За двойной стеной колючей проволоки, ограждающей весь огромный участок, стояли большие, скорее всего военно-санитарные палатки. Брезент был обшит по бокам свежими досками. Бараки четырьмя строгими армейскими рядами спускались к распадку. Между ними стояла «бытовка», тоже крупное здание с высокими трубами. Как выяснилось позже — душевая с пристройкой для кухни.
По углам проволочной зоны и посредине ее угрожающе, как бы из-под бровей, посверкивали окна вышек с зоной обстрела в 200–250 метров. Промахнуться трудно…
В самом облике этого пересыльного лагеря и еще двух или трех, едва видных за ручьями, была какая-то жутковатая бездушность, тюремная педантичность, страшно далекая от простых человеческих понятий о соразмерности и пользе. От лагерных зон веяло не казарменной казенщиной, а какой-то смертельно опасной жутью. На воротах каждой из них можно было повесить фанерку с дантевской фразой: «оставь надежду, всяк сюда входящий».
Сколько таких зон находилось на этих пустынных и безлесных светло-коричневых буграх, сказать невозможно. Отсюда не виделось море, однако чувствовалось его близкое влажное дыхание. Построенная с размахом, не на недели-месяцы, а на годы, рассчитанная не на тысячи, а на десятки тысяч людей перед их отправкой на дальний север, каторжная зона была обжита. Словно муравьи перед своим муравейником, там передвигались и суетились люди.
Эшелон разгрузился в тупике, паровозик, жалобно пискнув, пошел назад к какой-то станции. Охранники сгрудили разгрузившийся народ в кучи, усадили, а сами отошли метров на двадцать и стали вокруг с винтовками. Видимо, ждали разрешения загонять в одну из зон.

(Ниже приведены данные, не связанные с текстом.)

(* ===== verification/VsockHost.v ===== *)
(** The host side of the virtio socket device.

    What a guest sends on a connection is what the host side is given, over
    every sequence of events and whatever other connections do.  The
    theorem is for any backend that keeps to its interface; SimpleVsock has the
    one the program uses. *)
From S2P Require Import Prelude GuestMemory VirtQueue VirtMmio Vsock VsockConn.

(** What the device relies on: handles are new, and a write reaches its own
    connection only.  [received] is what a connection was given, [issued] the
    handles returned so far. *)
Class VsockBackendOk (B K : Type) `{!VsockBackend B K} := {
  received : B → K → list Z;
  issued : B → K → Prop;
  connect_new b port b' h : Connect b port = (b', Ok h) → ¬ issued b h ∧ issued b' h ∧ received b' h = [];
  connect_keeps b port b' r h : Connect b port = (b', r) → issued b h → issued b' h ∧ received b' h = received b h;
  connect_returns b port : (Connect b port).2 ≠ Panic;
  write_returns b h d : (ConnWrite b h d).2 ≠ Panic;
  write_issued b h d h' : issued b h' → issued (ConnWrite b h d).1 h';
  write_gives b h d : (ConnWrite b h d).2 = Ok tt → received (ConnWrite b h d).1 h = received b h ++ d;
  write_partly b h d : ∃ n, received (ConnWrite b h d).1 h = received b h ++ take n d;
  write_other b h d h' : h' ≠ h → issued b h' → received (ConnWrite b h d).1 h' = received b h';
  close_keeps b h h' : issued b h' → issued (ConnClose b h) h' ∧ received (ConnClose b h) h' = received b h';
}.
#[global] Hint Mode VsockBackendOk ! ! - : typeclass_instances.

Section host.
Context {B K : Type} `{VsockBackendOk B K}.
Abbreviation V := (vsock_fields B K).
Implicit Types (v : V) (conn : vsockConnection K) (k : Z * Z).

(** The bytes of a data packet on the connection [k]. *)
Definition said k (data : list Z) : list Z :=
  match parseVsockHeader data with
  | Ok hdr =>
    let payload := drop (Z.to_nat vsockHeaderSize) data in
    if (u32 (len payload) <? Len hdr) || negb (Op hdr =? vsockOpRW) || negb (bool_decide (packet_key hdr = k)) then []
    else take (Z.to_nat (Len hdr)) payload
  | _ => []
  end.
Definition says k (e : event) : list Z := match e with EPacket data => said k data | _ => [] end.

(** The handle [h] belongs to [k]; its connection was given what the guest
    said, all of it while it is connected, and the device counts it. *)
Record host_inv k (h : K) (from : list Z) v : Prop := {
  hi_host : ∃ b, backend v = Some b ∧ issued b h ∧ received b h `prefix_of` from ∧
    ∀ conn, connections v !! k = Some conn → conn_backend conn = Some h ∧
      (state conn = vsockConnStateConnected → received b h = from ∧ rxCnt conn = u32 (len from));
  hi_others k' conn : connections v !! k' = Some conn → k' ≠ k → conn_backend conn ≠ Some h;
}.

(** A call that leaves the host alone and connects nothing. *)
Definition mild v v' : Prop :=
  backend v' = backend v ∧ ∀ k conn', connections v' !! k = Some conn' → ∃ conn, connections v !! k = Some conn ∧
    conn_backend conn' = conn_backend conn ∧ rxCnt conn' = rxCnt conn ∧
    (state conn' = vsockConnStateConnected → state conn = vsockConnStateConnected).
Lemma mild_same v v' : backend v' = backend v → connections v' = connections v → mild v v'.
Proof. intros Hb Hc. split; [done|]. intros k conn. rewrite Hc. by eauto. Qed.
Lemma mild_put v v' k conn conn' :
  backend v' = backend v → connections v !! k = Some conn → connections v' = <[k := conn']> (connections v) →
  conn_backend conn' = conn_backend conn → rxCnt conn' = rxCnt conn →
  (state conn' = vsockConnStateConnected → state conn = vsockConnStateConnected) → mild v v'.
Proof.
  intros Hb Hc Hp ? ? ?. split; [done|]. rewrite Hp. intros k' c'. destruct (decide (k' = k)) as [->|Hne].
  - rewrite lookup_insert_eq. intros [= <-]. by eauto.
  - rewrite lookup_insert_ne by done. by eauto.
Qed.
Lemma mild_delete v v' k : backend v' = backend v → connections v' = delete k (connections v) → mild v v'.
Proof. intros Hb Hc. split; [done|]. intros k' conn. rewrite Hc, lookup_delete_Some. intros [_ ?]. by eauto. Qed.

Lemma host_mild k h from v v' : mild v v' → host_inv k h from v → host_inv k h from v'.
Proof.
  intros [Hb Hc] [(b & Hb0 & Hi & Hp & Hk) Ho]. split.
  - exists b. split_and!; [congruence|done|done|]. intros conn' Hk'. destruct (Hc _ _ Hk') as (conn & Hk0 & -> & -> & Hst).
    destruct (Hk conn Hk0) as [? Hr]. by split; auto.
  - intros k' conn' Hk' Hne. destruct (Hc _ _ Hk') as (conn & Hk0 & -> & _). by apply (Ho k').
Qed.
(** The backend changes without touching [h]. *)
Lemma host_backend k h from v b b' :
  backend v = Some b → (issued b h → issued b' h ∧ received b' h = received b h) →
  host_inv k h from v → host_inv k h from (v <| backend := Some b' |>).
Proof.
  intros Hb Hkeep [(b0 & Hb0 & Hi & Hp & Hk) Ho]. rewrite Hb in Hb0. injection Hb0 as <-. destruct (Hkeep Hi) as [Hi' Hr].
  split; [|done]. exists b'. rewrite Hr. done.
Qed.
Lemma host_close k h from v conn : host_inv k h from v → host_inv k h from (close_backend conn v).1.
Proof.
  intros Hv. unfold close_backend, modify. cbn. destruct (conn_backend conn) as [h'|]; [|done].
  destruct (backend v) as [b|] eqn:Hb; [|done]. apply (host_backend k h from v b); [done|apply close_keeps|done].
Qed.

Lemma mild_send v m : mild v (queueRxPacketLocked m v).1.
Proof. by apply mild_same. Qed.
Lemma mild_part k a got v : mild v (reader_part k a got v).1.
Proof.
  assert (mild v v) as Hrefl by by apply mild_same.
  unfold reader_part, reader_top, reader_failed, send_chunk, sendCreditRequestLocked, sendDataLocked, queueRxPacketLocked,
    put, modify, gets, mbind, M_bind, mret, M_ret, panic. cbv [id].
  destruct a as [| |buf offset| |]; cbn -[encodeVsockHeader].
  - done.
  - destruct got as [data [[]| |]]; cbn [fst snd]; [done| |done]. destruct (closed v); [done|]. destruct (connections v !! k) as [conn|] eqn:Hc; [|done].
    destruct (_ =? _); [|done]. by apply (mild_put v _ k conn (conn <| state := vsockConnStateClosing |>)).
  - destruct (connections v !! k) as [conn|] eqn:Hc; [|done]. destruct (_ =? _) eqn:Es; [|done]. cbn [negb].
    destruct (_ =? 0).
    + destruct (creditRequestPending conn); [done|]. by apply (mild_put v _ k conn (conn <| creditRequestPending := true |>)).
    + eapply (mild_put v _ k conn); done.
  - done.
  - done.
Qed.

Lemma host_more k h from d v :
  host_inv k h from v → (∀ conn, connections v !! k = Some conn → state conn ≠ vsockConnStateConnected) →
  host_inv k h (from ++ d) v.
Proof.
  intros [(b & Hb & Hi & Hp & Hk) Ho] Hn. split; [|done]. exists b. split_and!; [done|done|by apply prefix_app_r|].
  intros conn Hc. destruct (Hk conn Hc) as [? _]. split; [done|]. intros Hst. by destruct (Hn conn Hc).
Qed.

Lemma host_connect k h from v hdr :
  packet_key hdr ≠ k → host_inv k h from v → host_inv k h from (handleConnectLocked hdr v).1.
Proof.
  intros Hne Hv. destruct (hi_host _ _ _ _ Hv) as (b & Hb & Hi & _).
  unfold handleConnectLocked, sendResetLocked, sendResponseLocked, put, queueRxPacketLocked, gets, modify, mbind, M_bind, panic.
  cbn -[encodeVsockHeader]. rewrite Hb. destruct (Connect b (DstPort hdr)) as [b' r] eqn:Ec. cbn -[encodeVsockHeader].
  assert (host_inv k h from (v <| backend := Some b' |>)) as Hv'.
  { apply (host_backend k h from v b); [done|by eapply connect_keeps|done]. }
  destruct r as [h'| |]; [|apply (host_mild _ _ _ (v <| backend := Some b' |>)); [by apply mild_same|exact Hv']..].
  destruct (connect_new b _ b' h' Ec) as (Hnew & _ & _). destruct Hv' as [(b1 & Hb1 & Hi1 & Hp1 & Hk1) Ho1]. split.
  - exists b1. cbn -[encodeVsockHeader]. split_and!; [done..|]. intros conn. rewrite lookup_insert_ne by done. apply Hk1.
  - intros k' conn Hc Hk'. cbn in Hc. destruct (decide (k' = packet_key hdr)) as [->|Hd].
    + rewrite lookup_insert_eq in Hc. injection Hc as <-. cbn. intros [= ->]. done.
    + rewrite lookup_insert_ne in Hc by done. by apply (Ho1 k').
Qed.
Lemma host_drop k h from v conn k' :
  host_inv k h from v → host_inv k h from (drop_conn k' (close_backend conn v).1).1.
Proof.
  intros Hv. apply (host_mild _ _ _ (close_backend conn v).1); [by eapply mild_delete|]. by apply host_close.
Qed.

Сергей, как и его вагонные друзья, сперва сел, а потом и лег на жесткую и теплую измятую траву. Заложил руки за голову и рассматривал голубое небо с проплывающими в вышине белыми облаками. Небо и здесь было прекрасным, как в Рязани, в Москве. Тело, измученное почти двухмесячной тряской, неподвижностью в четырех стенах тюрьмы и вагона, отдыхало и напитывалось покоем земли, такой теплой и ласковой. Откуда-то пришли волны влажного и теплого воздуха, они баюкали так сладко, как не приходилось ощущать и в детские годы.
Конечно, он почти сразу уснул, презирая всяческие условности заключения. И почти все его братья по несчастью либо прикорнули сидя, либо во все глаза разглядывали мир, доселе неизвестный им. В считанные минуты, откинув устойчивый страх и тяжкую подчиненность, люди вдруг почувствовали спокойствие простой жизни, некоей беспечной детскости, когда полностью счастливы и душа и тело. Блажен, кто изведал это чувство среди житейских забот, горя и придавленности, среди бесчеловечного диктата, когда ты ничто, раб с изъятой душой.